As always, FETC 2014 in Orlando set the tone for an exciting year in educational technology. With hundreds of concurrent sessions, many hands-on workshops, and an exhibit hall filled to capacity, there was a lot to cover.
Here are some of the bigger themes we saw during the week:
The nuts and bolts of flipped learning
Last year, people were still feeling out the concept of flipped learning. The sessions that covered the concept were more explanatory and less functional. This year, as the movement has grown, so did its presence at FETC.
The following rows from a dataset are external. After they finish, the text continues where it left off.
(* ===== verification/EvidenceLedger.v ===== *)
(** * EvidenceLedger: what every history of a run's evidence keeps

    The operations of the claims, of the completions and of the recovery
    ([SlotClaims.v], [Completions.v], [Judgements.v], [Recovery.v]) as the steps of one transition
    system over the tables of an evaluation, with its invariants by rule induction: the terminal
    evidence of a slot is numbered without a gap, nothing follows an accepted result, every
    terminal row was reserved before, and what is stored stays. *)
From S2P Require Import Prelude PyText PyTime PyHash PyJson PyIso Transactions Tables Failure.
From S2P Require Import Checkpoint Completion Preflight Actions Resolution Publication Policies.
From S2P Require Import CheckpointRecords CompletionRecords SlotClaims Projection Acceptance.
From S2P Require Import CompletionProgress DispatchLedger CandidatePlan Completions Judgements.
From S2P Require Import Recovery.

Local Open Scope string_scope.
Local Open Scope Z_scope.

(** ** Rows of a run *)

Section rows.
Context {V : Type}.

Definition rows_of (m : gmap (string * string) V) (run_id : string) : list V :=
  (filter (λ row, row.1.1 = run_id) (map_to_list m)).*2.

Lemma rows_of_elem m run_id x :
  x ∈ rows_of m run_id ↔ ∃ k, m !! (run_id, k) = Some x.
Proof.
  unfold rows_of. rewrite list_elem_of_fmap. split.
  - intros ([[r k] y] & -> & [Hr Hin]%list_elem_of_filter). cbn in *. subst.
    exists k. by apply elem_of_map_to_list.
  - intros [k Hk]. exists (run_id, k, x). split; [done|]. apply list_elem_of_filter.
    split; [done|]. by apply elem_of_map_to_list.
Qed.

Lemma rows_of_insert m run_id k x run :
  m !! (run_id, k) = None →
  rows_of (<[(run_id, k) := x]> m) run ≡ₚ (if bool_decide (run_id = run) then [x] else []) ++ rows_of m run.
Proof.
  intros Hn. unfold rows_of. rewrite (map_to_list_insert _ _ _ Hn), filter_cons. cbn [fst].
  case_bool_decide; [by rewrite decide_True|by rewrite decide_False].
Qed.

(** A change of a row that keeps what is read. *)
Lemma rows_of_alter {X} (π : V → X) (f : V → V) m key run :
  (∀ x, π (f x) = π x) → π <$> rows_of (alter f key m) run ≡ₚ π <$> rows_of m run.
Proof.
  intros Hπ. destruct (m !! key) as [x|] eqn:Hx.
  2: { replace (alter f key m) with m; [done|]. symmetry. apply alter_id. congruence. }
  rewrite <- (insert_delete_id m key x Hx) at 2. rewrite <- (insert_delete_id m key x Hx) at 1.
  rewrite alter_insert_eq. destruct key as [r k].
  rewrite !rows_of_insert by by rewrite lookup_delete_eq. rewrite !fmap_app.
  case_bool_decide; [cbn; by rewrite Hπ|done].
Qed.
End rows.

Section alter.
Context {V : Type}.
Implicit Types (m : gmap (string * string) V).

Lemma rows_of_alter_inv m f key run r :
  r ∈ rows_of (alter f key m) run → ∃ r0, r0 ∈ rows_of m run ∧ (r = r0 ∨ r = f r0).
Proof.
  intros (k & Hk)%rows_of_elem. destruct (decide (key = (run, k))) as [->|Hne].
  - rewrite lookup_alter_eq in Hk. apply fmap_Some in Hk as (r0 & Hr0 & ->).
    exists r0. split; [apply rows_of_elem; eauto|auto].
  - rewrite lookup_alter_ne in Hk by done. exists r. split; [apply rows_of_elem; eauto|auto].
Qed.
Lemma rows_of_alter_elem m f key run r :
  r ∈ rows_of m run → ∃ r', r' ∈ rows_of (alter f key m) run ∧ (r' = r ∨ r' = f r).
Proof.
  intros (k & Hk)%rows_of_elem. destruct (decide (key = (run, k))) as [->|Hne].
  - exists (f r). split; [|auto]. apply rows_of_elem. exists k. by rewrite lookup_alter_eq, Hk.
  - exists r. split; [|auto]. apply rows_of_elem. exists k. by rewrite lookup_alter_ne.
Qed.
End alter.

Lemma generations_rows {R} (db : EvaluationTables (CompletionTables R)) run_id :
  generations_of db run_id = rows_of (ct_generations (e_rest db)) run_id.
Proof. done. Qed.
Lemma semantics_rows {R} (db : EvaluationTables (CompletionTables R)) run_id :
  semantics_of db run_id = rows_of (ct_semantics (e_rest db)) run_id.
Proof. done. Qed.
Plenty of workshops were dedicated to helping teachers get started in flipping their classrooms, while the concurrents gave teachers a lot of tools and support once they’ve made the leap. Most of that help came in the form of assuring teachers that they didn’t have to produce their own videos, then giving them some free online tools that they could use instead.
What comes after 1:1 and BYOD?
Quite a few sessions acted as if teachers were already lucky enough to have enough devices for every student, either through a 1:1 strategy or a BYOD policy. They started focusing on what you do after there is a device on every desk.
One of the more popular ideas was Backchanneling, which provides a way for students to converse during a lecture or video through a chat service or Twitter. Another was various solutions that let teachers “blow down” their presentations to each individual device so students can move at their own pace. As teachers become more innovative with their technology, the effectiveness will grow as well.
Not so much Common Core
The implementation must be going fairly well, as both the concurrent sessions and vendors in the exhibit hall didn’t have nearly as much to say about the new standards as they did last year. In 2013, there were a lot of sessions devoted to helping teachers cope with migrating their tools and techniques to new systems. This year, Common Core was almost an afterthought.
That probably means that people have started taking Common Core alignment for granted in their technology and that the implementation around the country is going well enough to where it’s not front-of-mind for educators.
Changes in the exhibit hall
The exhibit hall can be a pulse on the ed-tech market as a whole. Some big players downgraded their booths. Others upgraded. Some sounded more like carnival barkers than marketing professionals. One even had a ribbon gymnast doing tricks. We, on the other hand, were constantly busy with educators curious about our solutions and our latest innovations, like Sensei. No tricks. No gimmicks (okay, maybe a giveaway or two). Just sharing information.
A new addition to the exhibit hall was an “innovation corridor”, where startup companies were making their FETC debuts. A lot had already received some venture capital from Silicon Valley, while others were attending via a National Science Foundation grant. This corridor shows that the industry itself is healthy, robust, and innovative.